> _What to do_: With the line containing "(declared_gains_pass_the_clamps _ bounds_of_example SubBass)." as the start and the line containing "let center_freq := (fst" as the end, transcribe that span of the entries below exactly, including both.
======== Data records
(** X4.  Gains inside the bounds that [INPUT_TYPES] declares (-12 to 12 dB
    for each of the seven parameters) are never altered by the clamps:
    [process_hann] and [process_subcomp] convert them exactly as
    [process_rfft] does, so all three strategies use the same linear
    gains. *)
Theorem declared_gains_pass_the_clamps (g : gains) :
  within_declared_bounds g ->
  forall b,
    -12 <= gain_db_of g b <= 12 /\
    hann_gain_db g b = gain_db_of g b /\
    subcomp_gain_db g b = gain_db_of g b /\
    hann_gain_linear g b = rfft_gain g b /\
    subcomp_gain_linear g b = rfft_gain g b.
Proof.
  intros Hb b. destruct (Hb b) as [o [Ho Hrange]].
  assert (Hx : -12 <= gain_db_of g b <= 12).
  { destruct b; simpl in Ho; injection Ho as <-; simpl in Hrange; exact Hrange. }
  assert (Hh : hann_gain_db g b = gain_db_of g b).
  { unfold hann_gain_db, hann_max_gain_db, Rmin.
    destruct Rle_dec; lra. }
  assert (Hs : subcomp_gain_db g b = gain_db_of g b).
  { unfold subcomp_gain_db, subcomp_max_gain_db, subcomp_min_gain_db,
      Rmax, Rmin. repeat destruct Rle_dec; lra. }
  split; [exact Hx|]. split; [exact Hh|]. split; [exact Hs|].
  unfold hann_gain_linear, subcomp_gain_linear, rfft_gain.
  rewrite Hh, Hs. split; reflexivity.
Qed.

Lemma bounds_of_example :
  within_declared_bounds (mkGains 12 (-12) 3 0 (-7) 1 (1 / 10)).
Proof.
  intros b. destruct b; eexists; (split; [reflexivity|]); simpl; lra.
Qed.

Lemma declared_gains_pass_the_clamps_witness :
  hann_gain_db (mkGains 12 (-12) 3 0 (-7) 1 (1 / 10)) Bass = -12 /\
  subcomp_gain_db (mkGains 12 (-12) 3 0 (-7) 1 (1 / 10)) SubBass = 12.
Proof.
  split.
  - apply (declared_gains_pass_the_clamps _ bounds_of_example Bass).
  - apply (declared_gains_pass_the_clamps _ bounds_of_example SubBass).
Defined.

(* ===================================================================== *)
(** ** Further properties: the Gaussian band profile *)
(* ===================================================================== *)

Lemma gaussian_weight_range (x : R) : 0 < exp (- (1 / 2) * x ^ 2) <= 1.
Proof.
  split; [apply exp_pos|].
  pose proof (pow2_ge_0 x) as Hx.
  destruct (Req_dec (- (1 / 2) * x ^ 2) 0) as [-> | Hne];
    [rewrite exp_0; lra|].
  apply Rle_trans with (exp 0); [|rewrite exp_0; lra].
  left. apply exp_increasing. lra.
Qed.

Lemma gaussian_gain_range (gain center_freq divisor f : R) :
  Rmin 1 gain <= gaussian_gain gain center_freq divisor f <= Rmax 1 gain.
Proof.
  unfold gaussian_gain.
  pose proof (gaussian_weight_range ((f - center_freq) / divisor)) as [Hlo Hhi].
  set (e := exp (- (1 / 2) * ((f - center_freq) / divisor) ^ 2)) in *.
  unfold Rmin, Rmax. destruct (Rle_dec 1 gain); split; nra.
Qed.

Lemma db_to_linear_pos (db : R) : 0 < db_to_linear db.
Proof. apply Rpower_10_pos. Qed.

(** X5.  In both windowed strategies, a band whose divisor
    [bandwidth / 2] is not zero has a profile that lies, at any bin, between
    1 and the band's linear gain, whichever is larger, and is therefore
    positive: the band never overshoots the gain asked for and never pushes
    a bin past unity in the opposite direction.  At the band's centre
    frequency the profile reaches the full gain.  A band whose divisor is
    zero is left out: there the program divides by zero. *)
Theorem band_profile_between_unity_and_gain (g : gains) (rng : R * R)
        (b : band) (freq_bins : list R) (k : nat) :
  (k < length freq_bins)%nat ->
  let center_freq := (fst rng + snd rng) / 2 in
  let hann_p := nth k (hann_gain_profile (hann_gain_linear g b) rng freq_bins) 0 in
  let subcomp_p :=
    nth k (subcomp_gain_profile (subcomp_gain_linear g b) rng freq_bins) 0 in
  (hann_divisor rng <> 0 ->
   Rmin 1 (hann_gain_linear g b) <= hann_p <= Rmax 1 (hann_gain_linear g b) /\
   0 < hann_p /\
   (nth k freq_bins 0 = center_freq -> hann_p = hann_gain_linear g b)) /\
  (subcomp_divisor rng <> 0 ->
   Rmin 1 (subcomp_gain_linear g b) <= subcomp_p
   <= Rmax 1 (subcomp_gain_linear g b) /\
   0 < subcomp_p /\
   (nth k freq_bins 0 = center_freq -> subcomp_p = subcomp_gain_linear g b)).
Proof.
  intros Hk center_freq hann_p subcomp_p.
  assert (Hh : hann_p = gaussian_gain (hann_gain_linear g b) center_freq
                          (hann_divisor rng) (nth k freq_bins 0)).
  { unfold hann_p, hann_gain_profile. apply nth_map_in. exact Hk. }
  assert (Hs : subcomp_p = gaussian_gain (subcomp_gain_linear g b) center_freq
                             (subcomp_divisor rng) (nth k freq_bins 0)).
  { unfold subcomp_p, subcomp_gain_profile. apply nth_map_in. exact Hk. }
  pose proof (db_to_linear_pos (hann_gain_db g b)) as Hhpos.
  pose proof (db_to_linear_pos (subcomp_gain_db g b)) as Hspos.
  fold (hann_gain_linear g b) in Hhpos.
  fold (subcomp_gain_linear g b) in Hspos.
  split; intros Hd.
  - rewrite Hh.
    pose proof (gaussian_gain_range (hann_gain_linear g b) center_freq
                  (hann_divisor rng) (nth k freq_bins 0)) as Hr.
    split; [exact Hr|]. split.
    + unfold Rmin in Hr. destruct (Rle_dec 1 (hann_gain_linear g b)); lra.
    + intros Hc. rewrite Hc. unfold gaussian_gain.
      replace ((center_freq - center_freq) / hann_divisor rng) with 0
        by (field; exact Hd).
      replace (- (1 / 2) * 0 ^ 2) with 0 by ring. rewrite exp_0. ring.
  - rewrite Hs.
    pose proof (gaussian_gain_range (subcomp_gain_linear g b) center_freq
                  (subcomp_divisor rng) (nth k freq_bins 0)) as Hr.
    split; [exact Hr|]. split.
    + unfold Rmin in Hr. destruct (Rle_dec 1 (subcomp_gain_linear g b)); lra.
    + intros Hc. rewrite Hc. unfold gaussian_gain.
      replace ((center_freq - center_freq) / subcomp_divisor rng) with 0
        by (field; exact Hd).
      replace (- (1 / 2) * 0 ^ 2) with 0 by ring. rewrite exp_0. ring.
Qed.

Lemma band_profile_between_unity_and_gain_witness :
  nth 1 (hann_gain_profile
           (hann_gain_linear (mkGains 0 6 0 0 0 0 0) Bass) (60, 250)
           [0; 155; 310]) 0
  = hann_gain_linear (mkGains 0 6 0 0 0 0 0) Bass.
Proof.
  apply (band_profile_between_unity_and_gain
           (mkGains 0 6 0 0 0 0 0) (60, 250) Bass [0; 155; 310] 1%nat).
  - simpl. lia.
  - unfold hann_divisor, hann_bandwidth. simpl. lra.
  - simpl. lra.
Defined.

(** X6.  At either edge of a band of non-zero width the Gaussian weight is
    [exp(-2)] in [process_hann] and [exp(-1/2)] in [process_subcomp]: the
    profile there is [1 + (gain - 1) * exp(-2)], respectively
    [1 + (gain - 1) * exp(-1/2)], so the same band reaches further into
    its neighbours in [process_subcomp]. *)
Theorem band_profile_at_the_edges (gain f_start f_end : R) :
  f_start <> f_end ->
  let center_freq := (f_start + f_end) / 2 in
  let hann_d := hann_divisor (f_start, f_end) in
  let subcomp_d := subcomp_divisor (f_start, f_end) in
  (gaussian_gain gain center_freq hann_d f_start = 1 + (gain - 1) * exp (-2) /\
   gaussian_gain gain center_freq hann_d f_end = 1 + (gain - 1) * exp (-2)) /\
  (gaussian_gain gain center_freq subcomp_d f_start
   = 1 + (gain - 1) * exp (- (1 / 2)) /\
   gaussian_gain gain center_freq subcomp_d f_end
   = 1 + (gain - 1) * exp (- (1 / 2))).
Proof.
  intros Hne center_freq hann_d subcomp_d.
  assert (Hw : f_end - f_start <> 0) by lra.
  assert (Hsd : subcomp_d = (f_end - f_start) / 2).
  { unfold subcomp_d, subcomp_divisor, subcomp_bandwidth. simpl.
    destruct Req_dec_T; [contradiction | reflexivity]. }
  unfold gaussian_gain. rewrite Hsd.
  unfold hann_d, hann_divisor, hann_bandwidth, center_freq. simpl fst.
  simpl snd.
  repeat split; do 3 f_equal.
  - replace ((f_start - (f_start + f_end) / 2) / ((f_end - f_start) / 2 / 2))
      with (-2) by (field; exact Hw). field.
  - replace ((f_end - (f_start + f_end) / 2) / ((f_end - f_start) / 2 / 2))
      with 2 by (field; exact Hw). field.
  - replace ((f_start - (f_start + f_end) / 2) / ((f_end - f_start) / 2))
      with (-1) by (field; exact Hw). field.
  - replace ((f_end - (f_start + f_end) / 2) / ((f_end - f_start) / 2))
      with 1 by (field; exact Hw). field.
Qed.

Lemma band_profile_at_the_edges_witness :
  gaussian_gain 2 ((60 + 250) / 2) (hann_divisor (60, 250)) 250
  = 1 + (2 - 1) * exp (-2) /\
  gaussian_gain 2 ((60 + 250) / 2) (subcomp_divisor (60, 250)) 250
  = 1 + (2 - 1) * exp (- (1 / 2)).
Proof.
  assert (H : (60 : R) <> 250) by lra.
  split.
  - apply (band_profile_at_the_edges 2 60 250 H).
  - apply (band_profile_at_the_edges 2 60 250 H).
Defined.

(** X7.  For a band of non-zero width the Gaussian of [process_subcomp] is
    twice as wide as that of [process_hann].  With the same linear gain, a
    boost is therefore at least as strong at every frequency in
    [process_subcomp], and a cut at least as deep. *)
Theorem subcomp_profile_is_wider (gain f_start f_end f : R) :
  f_start <> f_end ->
  let center_freq := (f_start + f_end) / 2 in
  let hann_p :=
    gaussian_gain gain center_freq (hann_divisor (f_start, f_end)) f in
  let subcomp_p :=
    gaussian_gain gain center_freq (subcomp_divisor (f_start, f_end)) f in
  subcomp_divisor (f_start, f_end) = 2 * hann_divisor (f_start, f_end) /\
  (1 <= gain -> hann_p <= subcomp_p) /\
  (gain <= 1 -> subcomp_p <= hann_p).
Proof.
  intros Hne center_freq hann_p subcomp_p.
  assert (Hw : f_end - f_start <> 0) by lra.
  assert (Hd : subcomp_divisor (f_start, f_end)
               = 2 * hann_divisor (f_start, f_end)).
  { unfold subcomp_divisor, subcomp_bandwidth, hann_divisor, hann_bandwidth.
    simpl. destruct Req_dec_T; [contradiction | field]. }
  split; [exact Hd|].
  assert (Hh : hann_divisor (f_start, f_end) <> 0).
  { unfold hann_divisor, hann_bandwidth. simpl. lra. }
  assert (Hexp : exp (- (1 / 2) * ((f - center_freq)
                                   / hann_divisor (f_start, f_end)) ^ 2)
                 <= exp (- (1 / 2) * ((f - center_freq)
                                      / subcomp_divisor (f_start, f_end)) ^ 2)).
  { rewrite Hd.
    set (x := (f - center_freq) / hann_divisor (f_start, f_end)).
    replace ((f - center_freq) / (2 * hann_divisor (f_start, f_end)))
      with (x / 2) by (unfold x; field; exact Hh).
    pose proof (pow2_ge_0 x) as Hx.
    destruct (Req_dec (x ^ 2) 0) as [H0 | Hn0].
    - replace ((x / 2) ^ 2) with (x ^ 2 / 4) by field. rewrite H0.
      replace (- (1 / 2) * (0 / 4)) with (- (1 / 2) * 0) by field. lra.
    - left. apply exp_increasing.
      replace ((x / 2) ^ 2) with (x ^ 2 / 4) by field. lra. }
  unfold hann_p, subcomp_p, gaussian_gain. split; intros Hg; nra.
Qed.

Lemma subcomp_profile_is_wider_witness :
  gaussian_gain 2 ((60 + 250) / 2) (hann_divisor (60, 250)) 300
  <= gaussian_gain 2 ((60 + 250) / 2) (subcomp_divisor (60, 250)) 300.
Proof.
  assert (H : (60 : R) <> 250) by lra.
  apply (subcomp_profile_is_wider 2 60 250 300 H). lra.
Defined.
================
> _Solution for this problem_:
  - apply (declared_gains_pass_the_clamps _ bounds_of_example SubBass).
Defined.

(* ===================================================================== *)
(** ** Further properties: the Gaussian band profile *)
(* ===================================================================== *)

Lemma gaussian_weight_range (x : R) : 0 < exp (- (1 / 2) * x ^ 2) <= 1.
Proof.
  split; [apply exp_pos|].
  pose proof (pow2_ge_0 x) as Hx.
  destruct (Req_dec (- (1 / 2) * x ^ 2) 0) as [-> | Hne];
    [rewrite exp_0; lra|].
  apply Rle_trans with (exp 0); [|rewrite exp_0; lra].
  left. apply exp_increasing. lra.
Qed.

Lemma gaussian_gain_range (gain center_freq divisor f : R) :
  Rmin 1 gain <= gaussian_gain gain center_freq divisor f <= Rmax 1 gain.
Proof.
  unfold gaussian_gain.
  pose proof (gaussian_weight_range ((f - center_freq) / divisor)) as [Hlo Hhi].
  set (e := exp (- (1 / 2) * ((f - center_freq) / divisor) ^ 2)) in *.
  unfold Rmin, Rmax. destruct (Rle_dec 1 gain); split; nra.
Qed.

Lemma db_to_linear_pos (db : R) : 0 < db_to_linear db.
Proof. apply Rpower_10_pos. Qed.

(** X5.  In both windowed strategies, a band whose divisor
    [bandwidth / 2] is not zero has a profile that lies, at any bin, between
    1 and the band's linear gain, whichever is larger, and is therefore
    positive: the band never overshoots the gain asked for and never pushes
    a bin past unity in the opposite direction.  At the band's centre
    frequency the profile reaches the full gain.  A band whose divisor is
    zero is left out: there the program divides by zero. *)
Theorem band_profile_between_unity_and_gain (g : gains) (rng : R * R)
        (b : band) (freq_bins : list R) (k : nat) :
  (k < length freq_bins)%nat ->
  let center_freq := (fst rng + snd rng) / 2 in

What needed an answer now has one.